AIM OF THE TASK:
Return every line from the records below with the string "contains".

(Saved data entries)
= Beginning of Section =

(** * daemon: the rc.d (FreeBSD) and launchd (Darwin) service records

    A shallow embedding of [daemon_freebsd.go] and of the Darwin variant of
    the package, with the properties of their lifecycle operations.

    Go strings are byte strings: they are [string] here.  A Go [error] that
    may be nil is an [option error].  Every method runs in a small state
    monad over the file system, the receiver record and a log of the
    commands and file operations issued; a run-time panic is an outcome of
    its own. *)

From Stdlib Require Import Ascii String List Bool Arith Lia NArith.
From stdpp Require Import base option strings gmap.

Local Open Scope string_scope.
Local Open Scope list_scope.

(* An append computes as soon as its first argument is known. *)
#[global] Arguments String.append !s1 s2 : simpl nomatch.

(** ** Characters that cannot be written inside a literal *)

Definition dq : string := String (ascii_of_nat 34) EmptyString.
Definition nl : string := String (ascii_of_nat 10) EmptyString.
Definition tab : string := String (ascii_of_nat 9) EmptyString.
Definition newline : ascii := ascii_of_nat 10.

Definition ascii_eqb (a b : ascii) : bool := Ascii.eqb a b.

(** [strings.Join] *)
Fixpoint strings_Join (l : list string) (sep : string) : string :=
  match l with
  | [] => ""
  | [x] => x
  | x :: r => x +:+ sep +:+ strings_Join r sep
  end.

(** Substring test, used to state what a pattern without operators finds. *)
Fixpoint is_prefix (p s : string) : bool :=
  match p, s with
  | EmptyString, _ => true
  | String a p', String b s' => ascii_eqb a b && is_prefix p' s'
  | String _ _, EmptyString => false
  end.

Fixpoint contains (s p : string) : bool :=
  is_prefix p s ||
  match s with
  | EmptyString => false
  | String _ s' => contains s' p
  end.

= End of Section =
= Beginning of Section =

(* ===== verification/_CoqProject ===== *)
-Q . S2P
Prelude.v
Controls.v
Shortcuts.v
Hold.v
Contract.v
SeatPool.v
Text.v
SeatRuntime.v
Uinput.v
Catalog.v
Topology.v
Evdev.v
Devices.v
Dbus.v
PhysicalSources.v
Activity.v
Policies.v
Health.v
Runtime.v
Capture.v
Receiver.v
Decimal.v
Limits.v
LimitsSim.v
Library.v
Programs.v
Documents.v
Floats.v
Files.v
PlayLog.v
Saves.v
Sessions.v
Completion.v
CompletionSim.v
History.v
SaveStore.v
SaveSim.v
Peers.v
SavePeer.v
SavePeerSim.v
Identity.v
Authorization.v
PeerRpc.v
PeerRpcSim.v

= End of Section =
= Beginning of Section =

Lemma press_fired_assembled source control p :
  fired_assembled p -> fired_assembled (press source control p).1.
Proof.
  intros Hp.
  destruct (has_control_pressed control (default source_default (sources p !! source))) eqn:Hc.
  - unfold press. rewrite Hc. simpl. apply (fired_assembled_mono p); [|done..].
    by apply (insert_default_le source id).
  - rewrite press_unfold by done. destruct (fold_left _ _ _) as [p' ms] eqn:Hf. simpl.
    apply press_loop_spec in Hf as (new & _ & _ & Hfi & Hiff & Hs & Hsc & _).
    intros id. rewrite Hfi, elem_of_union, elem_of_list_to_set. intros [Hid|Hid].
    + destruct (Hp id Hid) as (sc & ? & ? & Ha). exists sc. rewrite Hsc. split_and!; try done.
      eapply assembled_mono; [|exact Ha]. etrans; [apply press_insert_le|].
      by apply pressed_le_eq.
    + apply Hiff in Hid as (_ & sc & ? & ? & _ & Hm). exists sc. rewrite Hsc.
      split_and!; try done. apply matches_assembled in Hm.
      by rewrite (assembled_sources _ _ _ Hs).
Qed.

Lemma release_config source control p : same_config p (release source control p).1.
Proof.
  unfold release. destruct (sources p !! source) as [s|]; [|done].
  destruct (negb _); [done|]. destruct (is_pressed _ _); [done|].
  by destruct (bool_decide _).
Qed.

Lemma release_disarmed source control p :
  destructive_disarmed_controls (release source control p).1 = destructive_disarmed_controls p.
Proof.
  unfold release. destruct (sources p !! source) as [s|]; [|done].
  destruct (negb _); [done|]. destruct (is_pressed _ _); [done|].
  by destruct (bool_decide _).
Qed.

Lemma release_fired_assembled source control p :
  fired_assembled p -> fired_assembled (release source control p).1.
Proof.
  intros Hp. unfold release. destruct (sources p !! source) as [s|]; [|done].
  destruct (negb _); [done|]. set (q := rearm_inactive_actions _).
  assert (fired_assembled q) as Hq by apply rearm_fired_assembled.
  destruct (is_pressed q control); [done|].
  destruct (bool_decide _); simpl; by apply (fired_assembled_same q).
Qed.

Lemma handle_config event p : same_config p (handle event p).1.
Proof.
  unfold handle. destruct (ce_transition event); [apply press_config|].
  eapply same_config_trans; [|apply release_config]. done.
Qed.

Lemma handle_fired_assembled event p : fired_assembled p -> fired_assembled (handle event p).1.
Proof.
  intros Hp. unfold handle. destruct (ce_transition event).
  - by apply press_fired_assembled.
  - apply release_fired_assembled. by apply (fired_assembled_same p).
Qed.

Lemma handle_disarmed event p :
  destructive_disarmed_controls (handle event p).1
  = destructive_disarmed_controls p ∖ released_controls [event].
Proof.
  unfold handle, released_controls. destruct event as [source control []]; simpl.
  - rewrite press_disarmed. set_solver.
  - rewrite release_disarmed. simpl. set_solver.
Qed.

= End of Section =

WRITTEN SOLUTION:
Fixpoint contains (s p : string) : bool :=
  | String _ s' => contains s' p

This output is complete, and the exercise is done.